Sudah dua pekan ruang bawah tanah laboratorium rahasia itu sibuk siang malam dalam dengung mesin dan bau ozon yang tak pernah reda.
Di sebuah bilik kaca kedap suara, sisa sampel entitas gel yang diambil dari wahana ekstraterestrial itu mengambang dalam sebuah tangki nutrisi berisi larutan elektrolit pekat. Doktor Aris berdiri di depan panel kaca, menyaksikan gumpalan kehijauan itu bergetar pelan setiap kali dialiri denyut listrik terkontrol dari elektroda di dasar tangki.
“Berikan rangsangan listrik setiap dua jam,” perintahnya kepada asistennya yang mencatat di tablet. “Amuba raksasa ini membelah diri untuk bertumbuh. Kita hanya perlu memberinya cukup makan, lalu memotongnya sebelum ukurannya di luar kendali.”
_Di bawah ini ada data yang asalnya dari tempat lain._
Lemma unmap_step m L root a do_free :
  pa_inv m L -> ptwf m L root -> (4096 | a) -> 0 <= a < MAXVA -> unmappable m L root a do_free 0 ->
  exists r v m1 m2 L2, walk pg_alloc root a false m = Ok (r, m) /\ r <> 0 /\ ld64 r m = Ok (v, m) /\
    v = pt_get m root a /\
    (if do_free then v <- ld64 r ;; kfree pg_free (PTE2PA v) else ret tt) m = Ok (tt, m1) /\
    st64 r 0 m1 = Ok (tt, m2) /\
    unmapped root m L m2 L2 a (a + 4096) (freed m root a do_free 1).
Proof.
  intros P W [ka Eka] Ha (HV & HF & Hfree). rewrite Z.mul_0_r, Z.add_0_r in *.
  assert (exists r, pt_leaf m root a = Some r) as [r Hl].
  { unfold pt_get in HV. destruct (pt_leaf m root a) as [r|]; [eauto|]. by rewrite bits_0 in HV. }
  destruct (pt_leaf_range m L root a r P W Hl) as (t & _ & _ & _ & ? & ? & ? & ? & ? & ?).
  assert (peek 8 m r = pt_get m root a) as Hpk by (unfold pt_get; by rewrite Hl).
  set (pa := PTE2PA (pt_get m root a)) in *.
  assert (exists m1 L1, (if do_free then v <- ld64 r ;; kfree pg_free (PTE2PA v) else ret tt) m = Ok (tt, m1) /\
    pa_inv m1 L1 /\ ptwf m1 L1 root /\ (forall p, path_ok p -> node m1 root p = node m root p) /\
    pt_leaf m1 root a = Some r /\ (forall va, pt_get m1 root va = pt_get m root va) /\
    ram_lo m1 = ram_lo m /\ ram_hi m1 = ram_hi m /\
    L1 = (if do_free then delete pa L else L) /\ same_off (fun x => ~ in_live PGSIZE L1 x) m m1)
    as (m1 & L1 & E1 & P1 & W1 & Hn1 & Hl1 & Hg1 & Hlo & Hhi & HL1 & S1).
  { destruct do_free.
    - destruct (Hfree eq_refl) as [HL Hnt].
      destruct (kfree_user m L root pa P W HL Hnt) as (m1 & E & P1 & W1 & S1 & Hx). exists m1, (delete pa L).
      assert (forall p, path_ok p -> node m1 root p = node m root p) as Hn.
      { intros p [Hp Hp']. apply (node_frame m m1 root _ S1 Hx); [done|lia]. }
      split_and!; try done.
      + cstep. rewrite Hpk. exact E.
      + unfold pt_leaf. rewrite Hn by apply path_ok_idxs. exact Hl.
      + intros va. by apply (pt_get_frame m m1 root _ va S1 Hx).
      + apply S1.
      + apply S1.
    - exists m, L. split_and!; try done. }
  destruct (leaf_write m1 L1 root a r 0 P1 W1 Hl1 Ha ltac:(lia)) as (G & Hn2 & Hg2).
  exists r, (peek 8 m r), m1, (poke 8 m1 r 0), L1. split_and!; try done.
  - rewrite (walk_read root a m L P W) by lia. by rewrite Hl.
  - lia.
  - apply ld64_ok. bk.
  - apply st64_ok. bk.
  - split.
    + apply (wk_pa _ _ _ _ _ G).
    + apply (wk_wf _ _ _ _ _ G).
    + intros p Hp. rewrite Hn2 by done. by apply Hn1.
    + intros va Hva. rewrite Hg2, Hg1 by done. pose proof (Z.div_mod va 4096). pose proof (Z.mod_pos_bound va 4096).
      assert (a / 4096 = ka) as Ea by (rewrite Eka; apply Z.div_mul; lia). case_decide; case_decide; [done|lia|lia|done].
    + intros q (-> & j & Hj & ->). replace (a + 4096 * j) with a by lia. rewrite HL1. apply lookup_delete_eq.
    + intros q Hq. rewrite HL1. destruct do_free; [|done]. rewrite lookup_delete_ne; [done|]. intros Eq. apply Hq.
      split; [done|]. exists 0. rewrite Z.mul_0_r, Z.add_0_r. split; [lia|by rewrite <- Eq].
    + eapply same_off_trans; [exact S1|apply (wk_off _ _ _ _ _ G)|]. cbv beta.
      intros x [Hx|[Hx|Hx]]; [by left|by left|right]. by apply (tabbyte_node m m1).
Qed.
Gumpalan gel yang semula sebesar kepalan tangan kini telah membelah menjadi belasan bagian lebih kecil. Masing-masing dikurung dalam tabung kaca berkerangka titanium.
“Replikasi ketujuh belas berhasil, Dok,” lapor asisten itu. Nada suaranya bercampur takjub dan ngeri. “Setiap generasi butuh waktu lebih singkat untuk membelah. Yang pertama tiga hari. Yang terakhir ini sembilan jam saja.”
“Wajar. Semakin sering ia diberi makan, semakin efisien metabolismenya,” gumam Doktor Aris sambil mengetuk-ngetuk dagu. “Sekarang, uji rancangan kapsulnya.”
Sebuah layar LCD menyala. Di ruang uji tembak di sisi lain fasilitas, seorang teknisi memasukkan satu bagian gel ke dalam selongsong logam berukuran kepalan tangan, lalu mendorongnya ke mulut laras dan memanggul pelontar itu. Dengan satu tarikan pelatuk, kapsul itu meluncur dan pecah tepat di dinding baja uji coba. Massa gel yang keluar langsung merekat, menyebar, dan mengunci dalam hitungan detik.
“Sempurna,” desisnya puas. “Daya rekat dan daya isapnya utuh meski sudah dipotong-potong. Persis seperti di gardu. Persenjatai sepuluh prajurit terbaik dengan pelontar ini. Sebar mereka di ruangan penangkapan. Jangan sampai dia lolos.”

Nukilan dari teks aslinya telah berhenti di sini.